Exercise requirements:
What is needed is an exact retyping of the records below, from the first line through the line that contains "(plugins w (w_eng x) <= w_next".

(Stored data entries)
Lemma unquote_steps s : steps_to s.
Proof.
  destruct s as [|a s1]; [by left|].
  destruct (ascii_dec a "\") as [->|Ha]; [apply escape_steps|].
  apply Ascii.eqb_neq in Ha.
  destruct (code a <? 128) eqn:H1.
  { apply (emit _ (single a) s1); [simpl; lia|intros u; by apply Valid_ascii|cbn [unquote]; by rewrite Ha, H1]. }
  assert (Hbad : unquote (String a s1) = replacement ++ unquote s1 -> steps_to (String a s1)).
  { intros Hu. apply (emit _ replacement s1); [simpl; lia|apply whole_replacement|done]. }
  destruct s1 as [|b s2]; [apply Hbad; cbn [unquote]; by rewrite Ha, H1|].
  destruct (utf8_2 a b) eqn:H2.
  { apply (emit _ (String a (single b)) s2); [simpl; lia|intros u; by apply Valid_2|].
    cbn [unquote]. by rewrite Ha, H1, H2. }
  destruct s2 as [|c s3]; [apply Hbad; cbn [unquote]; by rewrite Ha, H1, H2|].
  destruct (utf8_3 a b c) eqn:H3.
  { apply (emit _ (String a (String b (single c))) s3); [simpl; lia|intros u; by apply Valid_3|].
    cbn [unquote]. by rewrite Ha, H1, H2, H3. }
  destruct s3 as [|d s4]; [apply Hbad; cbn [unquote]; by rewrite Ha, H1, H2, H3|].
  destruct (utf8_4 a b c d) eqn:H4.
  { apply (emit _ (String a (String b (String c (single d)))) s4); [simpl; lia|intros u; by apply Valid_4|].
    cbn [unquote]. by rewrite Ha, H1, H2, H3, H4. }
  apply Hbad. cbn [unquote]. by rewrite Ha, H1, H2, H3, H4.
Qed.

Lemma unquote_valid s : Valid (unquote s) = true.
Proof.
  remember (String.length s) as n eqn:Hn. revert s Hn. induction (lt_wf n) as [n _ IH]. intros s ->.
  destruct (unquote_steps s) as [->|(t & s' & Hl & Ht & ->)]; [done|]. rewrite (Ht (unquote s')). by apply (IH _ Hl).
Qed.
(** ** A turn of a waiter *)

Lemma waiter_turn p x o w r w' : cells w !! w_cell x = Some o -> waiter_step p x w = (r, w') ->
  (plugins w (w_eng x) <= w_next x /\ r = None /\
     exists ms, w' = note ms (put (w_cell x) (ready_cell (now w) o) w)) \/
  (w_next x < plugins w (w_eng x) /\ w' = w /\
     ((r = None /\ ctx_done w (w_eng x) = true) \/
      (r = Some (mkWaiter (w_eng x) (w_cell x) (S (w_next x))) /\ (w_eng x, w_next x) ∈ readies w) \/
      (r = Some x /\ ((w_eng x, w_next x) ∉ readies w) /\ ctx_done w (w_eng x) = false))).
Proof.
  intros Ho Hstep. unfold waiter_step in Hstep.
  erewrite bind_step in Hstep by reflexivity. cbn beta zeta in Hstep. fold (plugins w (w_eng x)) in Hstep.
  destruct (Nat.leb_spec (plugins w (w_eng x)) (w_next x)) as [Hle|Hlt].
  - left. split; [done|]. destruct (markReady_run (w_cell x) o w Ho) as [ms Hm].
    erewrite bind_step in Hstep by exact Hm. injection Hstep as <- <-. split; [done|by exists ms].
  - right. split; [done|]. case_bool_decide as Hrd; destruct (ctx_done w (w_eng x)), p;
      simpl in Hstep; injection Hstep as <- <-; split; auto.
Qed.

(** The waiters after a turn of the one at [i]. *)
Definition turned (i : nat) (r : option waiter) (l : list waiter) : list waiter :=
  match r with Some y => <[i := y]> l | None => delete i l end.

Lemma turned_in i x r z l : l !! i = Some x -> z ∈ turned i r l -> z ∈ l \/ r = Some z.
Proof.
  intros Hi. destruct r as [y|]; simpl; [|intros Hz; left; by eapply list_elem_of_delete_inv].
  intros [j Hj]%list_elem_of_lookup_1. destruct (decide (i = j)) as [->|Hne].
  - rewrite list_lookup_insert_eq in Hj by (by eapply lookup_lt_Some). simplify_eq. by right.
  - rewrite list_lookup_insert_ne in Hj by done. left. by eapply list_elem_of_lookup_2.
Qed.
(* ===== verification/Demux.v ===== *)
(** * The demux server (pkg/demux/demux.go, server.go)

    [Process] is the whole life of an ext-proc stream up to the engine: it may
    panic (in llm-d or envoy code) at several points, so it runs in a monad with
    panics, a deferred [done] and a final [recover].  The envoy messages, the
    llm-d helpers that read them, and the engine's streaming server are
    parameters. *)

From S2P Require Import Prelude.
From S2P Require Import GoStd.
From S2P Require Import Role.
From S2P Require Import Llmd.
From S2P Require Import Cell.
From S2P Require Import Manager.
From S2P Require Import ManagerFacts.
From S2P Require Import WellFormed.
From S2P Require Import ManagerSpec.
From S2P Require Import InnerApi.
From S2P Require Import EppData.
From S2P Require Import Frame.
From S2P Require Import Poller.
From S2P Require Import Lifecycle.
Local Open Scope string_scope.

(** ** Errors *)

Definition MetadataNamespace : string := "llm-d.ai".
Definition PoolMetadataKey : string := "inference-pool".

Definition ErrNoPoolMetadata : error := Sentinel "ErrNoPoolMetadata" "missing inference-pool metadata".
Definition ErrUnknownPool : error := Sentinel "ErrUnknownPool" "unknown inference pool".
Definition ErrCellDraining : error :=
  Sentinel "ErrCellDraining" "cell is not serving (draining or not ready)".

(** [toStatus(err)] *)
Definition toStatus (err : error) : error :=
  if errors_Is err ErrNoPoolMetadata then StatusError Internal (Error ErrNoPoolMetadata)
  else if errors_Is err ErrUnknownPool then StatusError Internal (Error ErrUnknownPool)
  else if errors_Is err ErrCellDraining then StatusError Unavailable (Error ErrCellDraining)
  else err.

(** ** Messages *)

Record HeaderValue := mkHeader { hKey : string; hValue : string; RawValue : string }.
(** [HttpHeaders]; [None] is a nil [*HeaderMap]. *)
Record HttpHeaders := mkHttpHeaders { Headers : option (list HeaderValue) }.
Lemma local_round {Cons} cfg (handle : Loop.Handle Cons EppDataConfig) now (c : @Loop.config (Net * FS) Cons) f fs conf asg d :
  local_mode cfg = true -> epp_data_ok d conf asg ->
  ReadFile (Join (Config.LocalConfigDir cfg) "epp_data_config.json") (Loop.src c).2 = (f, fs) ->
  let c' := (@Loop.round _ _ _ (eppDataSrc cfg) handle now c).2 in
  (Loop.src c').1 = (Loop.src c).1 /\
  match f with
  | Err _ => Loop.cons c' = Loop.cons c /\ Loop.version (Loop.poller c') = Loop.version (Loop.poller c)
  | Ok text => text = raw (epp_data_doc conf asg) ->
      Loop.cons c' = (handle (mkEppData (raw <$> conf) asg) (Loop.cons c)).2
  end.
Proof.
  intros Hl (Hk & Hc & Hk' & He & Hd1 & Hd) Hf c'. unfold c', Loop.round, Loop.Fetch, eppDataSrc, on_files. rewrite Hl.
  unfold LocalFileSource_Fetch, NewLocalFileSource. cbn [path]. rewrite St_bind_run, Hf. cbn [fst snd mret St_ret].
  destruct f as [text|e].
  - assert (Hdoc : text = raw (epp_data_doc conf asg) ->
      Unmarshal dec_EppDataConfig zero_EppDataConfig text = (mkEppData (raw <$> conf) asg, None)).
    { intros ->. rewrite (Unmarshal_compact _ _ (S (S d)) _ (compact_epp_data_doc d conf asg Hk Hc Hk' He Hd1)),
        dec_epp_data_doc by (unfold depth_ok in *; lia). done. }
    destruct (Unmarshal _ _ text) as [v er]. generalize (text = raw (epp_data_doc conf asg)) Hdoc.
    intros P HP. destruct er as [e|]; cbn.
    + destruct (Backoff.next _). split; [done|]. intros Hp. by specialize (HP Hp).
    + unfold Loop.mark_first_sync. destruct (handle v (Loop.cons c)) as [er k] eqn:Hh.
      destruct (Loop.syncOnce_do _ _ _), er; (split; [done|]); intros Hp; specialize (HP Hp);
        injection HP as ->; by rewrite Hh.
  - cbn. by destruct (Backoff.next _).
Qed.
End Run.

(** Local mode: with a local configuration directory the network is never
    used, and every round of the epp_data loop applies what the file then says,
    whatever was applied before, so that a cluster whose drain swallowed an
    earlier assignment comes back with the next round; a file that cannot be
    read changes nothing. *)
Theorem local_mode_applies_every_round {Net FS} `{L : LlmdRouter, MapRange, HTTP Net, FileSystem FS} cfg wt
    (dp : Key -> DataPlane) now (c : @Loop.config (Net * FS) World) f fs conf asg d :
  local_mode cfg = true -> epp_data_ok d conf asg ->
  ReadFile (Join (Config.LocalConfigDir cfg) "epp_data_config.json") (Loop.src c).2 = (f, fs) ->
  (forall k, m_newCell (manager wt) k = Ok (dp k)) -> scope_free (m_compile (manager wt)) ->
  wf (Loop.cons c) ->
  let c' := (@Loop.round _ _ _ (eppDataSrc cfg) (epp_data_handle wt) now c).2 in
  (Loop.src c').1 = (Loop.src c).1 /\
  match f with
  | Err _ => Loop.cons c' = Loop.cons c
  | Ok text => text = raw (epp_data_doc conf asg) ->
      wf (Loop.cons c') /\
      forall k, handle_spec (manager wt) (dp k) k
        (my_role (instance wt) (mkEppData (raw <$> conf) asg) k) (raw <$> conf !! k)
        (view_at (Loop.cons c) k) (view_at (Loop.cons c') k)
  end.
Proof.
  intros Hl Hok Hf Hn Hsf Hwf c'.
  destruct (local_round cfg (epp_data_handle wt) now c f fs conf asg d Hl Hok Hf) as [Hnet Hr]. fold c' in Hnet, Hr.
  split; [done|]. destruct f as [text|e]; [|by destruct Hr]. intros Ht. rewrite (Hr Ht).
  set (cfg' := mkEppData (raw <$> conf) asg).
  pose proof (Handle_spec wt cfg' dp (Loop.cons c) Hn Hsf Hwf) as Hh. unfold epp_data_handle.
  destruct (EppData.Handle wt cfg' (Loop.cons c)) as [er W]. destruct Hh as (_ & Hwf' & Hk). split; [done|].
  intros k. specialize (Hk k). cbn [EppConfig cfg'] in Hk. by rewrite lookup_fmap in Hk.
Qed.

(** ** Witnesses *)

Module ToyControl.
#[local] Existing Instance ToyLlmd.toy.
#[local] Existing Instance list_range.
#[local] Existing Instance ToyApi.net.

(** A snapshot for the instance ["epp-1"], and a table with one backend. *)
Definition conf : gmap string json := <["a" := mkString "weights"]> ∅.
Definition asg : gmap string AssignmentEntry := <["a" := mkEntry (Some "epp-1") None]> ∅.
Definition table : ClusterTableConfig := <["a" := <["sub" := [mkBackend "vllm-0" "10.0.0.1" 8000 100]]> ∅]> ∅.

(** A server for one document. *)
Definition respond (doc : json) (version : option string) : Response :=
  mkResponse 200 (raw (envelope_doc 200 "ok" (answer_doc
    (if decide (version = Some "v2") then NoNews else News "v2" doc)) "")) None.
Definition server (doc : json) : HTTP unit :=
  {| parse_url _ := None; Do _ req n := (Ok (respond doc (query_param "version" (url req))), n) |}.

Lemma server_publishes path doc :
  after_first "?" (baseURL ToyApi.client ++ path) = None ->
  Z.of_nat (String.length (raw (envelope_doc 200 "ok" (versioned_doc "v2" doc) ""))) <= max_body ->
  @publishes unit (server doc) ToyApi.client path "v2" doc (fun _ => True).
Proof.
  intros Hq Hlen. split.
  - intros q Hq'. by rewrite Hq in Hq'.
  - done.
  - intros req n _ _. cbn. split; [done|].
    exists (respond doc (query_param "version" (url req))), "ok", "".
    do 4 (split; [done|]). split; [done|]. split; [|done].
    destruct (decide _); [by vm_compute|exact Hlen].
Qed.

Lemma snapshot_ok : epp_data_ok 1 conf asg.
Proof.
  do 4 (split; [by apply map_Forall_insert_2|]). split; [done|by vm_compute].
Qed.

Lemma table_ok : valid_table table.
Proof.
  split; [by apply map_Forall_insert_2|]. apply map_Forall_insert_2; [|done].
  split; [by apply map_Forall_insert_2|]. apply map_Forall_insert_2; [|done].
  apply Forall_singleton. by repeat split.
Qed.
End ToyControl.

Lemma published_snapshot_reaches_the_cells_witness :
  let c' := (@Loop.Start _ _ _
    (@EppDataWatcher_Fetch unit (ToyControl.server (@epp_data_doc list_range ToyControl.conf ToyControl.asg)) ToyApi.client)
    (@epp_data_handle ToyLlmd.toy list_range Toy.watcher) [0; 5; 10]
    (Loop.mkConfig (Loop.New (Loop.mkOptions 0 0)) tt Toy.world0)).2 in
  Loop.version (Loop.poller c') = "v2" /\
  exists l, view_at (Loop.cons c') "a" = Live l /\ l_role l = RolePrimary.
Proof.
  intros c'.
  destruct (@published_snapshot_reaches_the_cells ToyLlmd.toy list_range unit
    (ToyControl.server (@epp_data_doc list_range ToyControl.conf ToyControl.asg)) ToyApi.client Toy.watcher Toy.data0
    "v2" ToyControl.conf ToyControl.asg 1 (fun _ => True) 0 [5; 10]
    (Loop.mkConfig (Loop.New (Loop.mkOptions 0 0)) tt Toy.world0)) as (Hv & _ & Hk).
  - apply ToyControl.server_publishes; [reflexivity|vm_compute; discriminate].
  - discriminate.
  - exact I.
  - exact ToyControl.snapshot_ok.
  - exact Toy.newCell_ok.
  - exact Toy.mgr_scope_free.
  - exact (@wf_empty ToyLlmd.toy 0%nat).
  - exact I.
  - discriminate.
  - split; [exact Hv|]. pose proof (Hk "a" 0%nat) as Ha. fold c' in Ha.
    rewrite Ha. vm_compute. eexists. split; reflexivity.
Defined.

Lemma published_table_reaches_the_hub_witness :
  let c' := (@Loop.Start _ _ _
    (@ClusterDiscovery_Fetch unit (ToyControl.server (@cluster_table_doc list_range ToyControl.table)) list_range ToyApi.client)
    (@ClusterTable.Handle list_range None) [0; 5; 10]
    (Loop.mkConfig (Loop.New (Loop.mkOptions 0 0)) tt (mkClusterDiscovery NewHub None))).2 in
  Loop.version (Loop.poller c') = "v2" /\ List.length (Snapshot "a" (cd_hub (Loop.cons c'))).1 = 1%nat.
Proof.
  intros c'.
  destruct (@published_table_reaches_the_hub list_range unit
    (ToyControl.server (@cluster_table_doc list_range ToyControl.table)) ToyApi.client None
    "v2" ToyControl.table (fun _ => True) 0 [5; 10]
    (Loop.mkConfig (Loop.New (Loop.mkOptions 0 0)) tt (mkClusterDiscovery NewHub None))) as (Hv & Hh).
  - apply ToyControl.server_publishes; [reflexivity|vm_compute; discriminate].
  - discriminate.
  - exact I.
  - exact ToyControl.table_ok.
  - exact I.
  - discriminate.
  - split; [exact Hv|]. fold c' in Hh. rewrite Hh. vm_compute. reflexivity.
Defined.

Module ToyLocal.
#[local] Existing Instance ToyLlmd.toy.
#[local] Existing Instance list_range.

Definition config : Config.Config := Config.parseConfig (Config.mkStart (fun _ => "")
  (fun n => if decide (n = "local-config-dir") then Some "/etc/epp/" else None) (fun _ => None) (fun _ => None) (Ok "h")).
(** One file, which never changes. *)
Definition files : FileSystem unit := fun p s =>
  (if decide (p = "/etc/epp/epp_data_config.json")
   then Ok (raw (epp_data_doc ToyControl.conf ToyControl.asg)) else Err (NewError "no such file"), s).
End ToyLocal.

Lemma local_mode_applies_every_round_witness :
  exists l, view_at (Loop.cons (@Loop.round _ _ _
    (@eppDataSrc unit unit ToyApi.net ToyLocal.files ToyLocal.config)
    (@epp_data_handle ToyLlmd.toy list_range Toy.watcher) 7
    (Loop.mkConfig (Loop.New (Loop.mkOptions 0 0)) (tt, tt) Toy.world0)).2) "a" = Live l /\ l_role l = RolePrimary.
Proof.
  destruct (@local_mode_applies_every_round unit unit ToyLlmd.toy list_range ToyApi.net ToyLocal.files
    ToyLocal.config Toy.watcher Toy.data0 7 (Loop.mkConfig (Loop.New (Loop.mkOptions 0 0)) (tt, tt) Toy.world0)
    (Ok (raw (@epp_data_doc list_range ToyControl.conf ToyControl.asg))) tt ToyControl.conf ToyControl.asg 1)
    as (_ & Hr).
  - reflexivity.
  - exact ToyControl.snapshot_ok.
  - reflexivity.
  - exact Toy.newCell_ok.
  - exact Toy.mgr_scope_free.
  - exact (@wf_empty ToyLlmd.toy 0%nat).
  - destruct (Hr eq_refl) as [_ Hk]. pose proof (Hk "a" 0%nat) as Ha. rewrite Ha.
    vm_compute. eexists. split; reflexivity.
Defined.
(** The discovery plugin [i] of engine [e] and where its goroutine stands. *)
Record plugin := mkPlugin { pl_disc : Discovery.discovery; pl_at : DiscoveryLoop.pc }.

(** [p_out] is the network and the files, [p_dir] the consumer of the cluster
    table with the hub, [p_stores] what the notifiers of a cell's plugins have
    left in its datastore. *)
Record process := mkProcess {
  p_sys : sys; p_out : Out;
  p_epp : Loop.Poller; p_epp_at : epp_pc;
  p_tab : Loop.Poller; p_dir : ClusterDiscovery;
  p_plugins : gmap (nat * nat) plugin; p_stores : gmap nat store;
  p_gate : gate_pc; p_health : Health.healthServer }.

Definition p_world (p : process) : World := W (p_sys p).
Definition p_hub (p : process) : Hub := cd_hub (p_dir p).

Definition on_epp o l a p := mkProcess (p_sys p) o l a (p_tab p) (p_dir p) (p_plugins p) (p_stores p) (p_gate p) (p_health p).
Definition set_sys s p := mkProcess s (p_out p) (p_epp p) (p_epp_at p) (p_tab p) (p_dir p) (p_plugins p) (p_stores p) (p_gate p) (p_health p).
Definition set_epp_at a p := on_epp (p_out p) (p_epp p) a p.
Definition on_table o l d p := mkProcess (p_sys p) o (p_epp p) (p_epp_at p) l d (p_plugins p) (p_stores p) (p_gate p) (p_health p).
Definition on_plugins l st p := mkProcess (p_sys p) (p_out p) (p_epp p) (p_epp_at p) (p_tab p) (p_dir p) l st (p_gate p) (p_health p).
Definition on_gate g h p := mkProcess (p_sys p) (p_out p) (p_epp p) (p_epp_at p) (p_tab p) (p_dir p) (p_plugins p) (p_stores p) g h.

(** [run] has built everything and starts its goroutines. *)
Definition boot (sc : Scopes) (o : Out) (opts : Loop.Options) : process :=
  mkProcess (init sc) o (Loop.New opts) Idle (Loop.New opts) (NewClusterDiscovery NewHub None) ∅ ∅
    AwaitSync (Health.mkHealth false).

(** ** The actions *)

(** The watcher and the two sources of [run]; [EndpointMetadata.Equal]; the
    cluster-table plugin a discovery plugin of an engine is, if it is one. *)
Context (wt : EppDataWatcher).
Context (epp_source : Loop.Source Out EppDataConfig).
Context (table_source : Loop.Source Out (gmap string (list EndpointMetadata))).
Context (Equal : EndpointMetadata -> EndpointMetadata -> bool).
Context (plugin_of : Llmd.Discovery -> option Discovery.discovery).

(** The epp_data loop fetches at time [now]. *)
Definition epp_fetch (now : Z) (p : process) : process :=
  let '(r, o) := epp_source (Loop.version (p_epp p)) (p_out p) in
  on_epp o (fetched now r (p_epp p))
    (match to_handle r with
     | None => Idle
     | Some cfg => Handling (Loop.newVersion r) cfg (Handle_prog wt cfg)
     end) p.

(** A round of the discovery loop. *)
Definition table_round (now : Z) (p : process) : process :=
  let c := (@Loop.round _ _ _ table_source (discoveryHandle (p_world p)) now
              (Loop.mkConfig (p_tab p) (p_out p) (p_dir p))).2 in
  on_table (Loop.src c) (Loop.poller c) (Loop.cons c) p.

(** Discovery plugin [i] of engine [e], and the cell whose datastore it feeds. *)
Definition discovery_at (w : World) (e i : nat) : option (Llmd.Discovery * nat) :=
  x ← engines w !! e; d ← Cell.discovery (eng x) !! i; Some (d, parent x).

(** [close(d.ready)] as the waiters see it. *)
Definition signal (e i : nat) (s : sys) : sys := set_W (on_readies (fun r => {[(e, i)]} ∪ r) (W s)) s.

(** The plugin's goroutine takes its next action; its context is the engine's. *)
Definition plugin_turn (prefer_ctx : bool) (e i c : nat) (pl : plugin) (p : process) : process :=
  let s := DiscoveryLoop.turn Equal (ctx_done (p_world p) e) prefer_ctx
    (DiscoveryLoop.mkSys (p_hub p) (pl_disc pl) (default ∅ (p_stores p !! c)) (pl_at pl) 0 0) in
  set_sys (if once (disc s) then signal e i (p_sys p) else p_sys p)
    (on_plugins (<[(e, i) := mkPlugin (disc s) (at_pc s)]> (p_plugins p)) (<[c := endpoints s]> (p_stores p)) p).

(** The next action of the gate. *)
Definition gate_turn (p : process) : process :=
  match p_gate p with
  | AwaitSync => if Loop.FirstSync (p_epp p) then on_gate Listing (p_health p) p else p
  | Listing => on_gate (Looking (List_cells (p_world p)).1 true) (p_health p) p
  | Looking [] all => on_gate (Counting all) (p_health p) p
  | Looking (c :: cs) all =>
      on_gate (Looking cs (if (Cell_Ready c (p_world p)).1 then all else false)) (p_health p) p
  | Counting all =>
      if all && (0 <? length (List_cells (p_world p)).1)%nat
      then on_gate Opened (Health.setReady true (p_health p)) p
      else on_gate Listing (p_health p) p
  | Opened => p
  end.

Reply:
Lemma unquote_steps s : steps_to s.
Proof.
  destruct s as [|a s1]; [by left|].
  destruct (ascii_dec a "\") as [->|Ha]; [apply escape_steps|].
  apply Ascii.eqb_neq in Ha.
  destruct (code a <? 128) eqn:H1.
  { apply (emit _ (single a) s1); [simpl; lia|intros u; by apply Valid_ascii|cbn [unquote]; by rewrite Ha, H1]. }
  assert (Hbad : unquote (String a s1) = replacement ++ unquote s1 -> steps_to (String a s1)).
  { intros Hu. apply (emit _ replacement s1); [simpl; lia|apply whole_replacement|done]. }
  destruct s1 as [|b s2]; [apply Hbad; cbn [unquote]; by rewrite Ha, H1|].
  destruct (utf8_2 a b) eqn:H2.
  { apply (emit _ (String a (single b)) s2); [simpl; lia|intros u; by apply Valid_2|].
    cbn [unquote]. by rewrite Ha, H1, H2. }
  destruct s2 as [|c s3]; [apply Hbad; cbn [unquote]; by rewrite Ha, H1, H2|].
  destruct (utf8_3 a b c) eqn:H3.
  { apply (emit _ (String a (String b (single c))) s3); [simpl; lia|intros u; by apply Valid_3|].
    cbn [unquote]. by rewrite Ha, H1, H2, H3. }
  destruct s3 as [|d s4]; [apply Hbad; cbn [unquote]; by rewrite Ha, H1, H2, H3|].
  destruct (utf8_4 a b c d) eqn:H4.
  { apply (emit _ (String a (String b (String c (single d)))) s4); [simpl; lia|intros u; by apply Valid_4|].
    cbn [unquote]. by rewrite Ha, H1, H2, H3, H4. }
  apply Hbad. cbn [unquote]. by rewrite Ha, H1, H2, H3, H4.
Qed.

Lemma unquote_valid s : Valid (unquote s) = true.
Proof.
  remember (String.length s) as n eqn:Hn. revert s Hn. induction (lt_wf n) as [n _ IH]. intros s ->.
  destruct (unquote_steps s) as [->|(t & s' & Hl & Ht & ->)]; [done|]. rewrite (Ht (unquote s')). by apply (IH _ Hl).
Qed.
(** ** A turn of a waiter *)

Lemma waiter_turn p x o w r w' : cells w !! w_cell x = Some o -> waiter_step p x w = (r, w') ->
  (plugins w (w_eng x) <= w_next x /\ r = None /\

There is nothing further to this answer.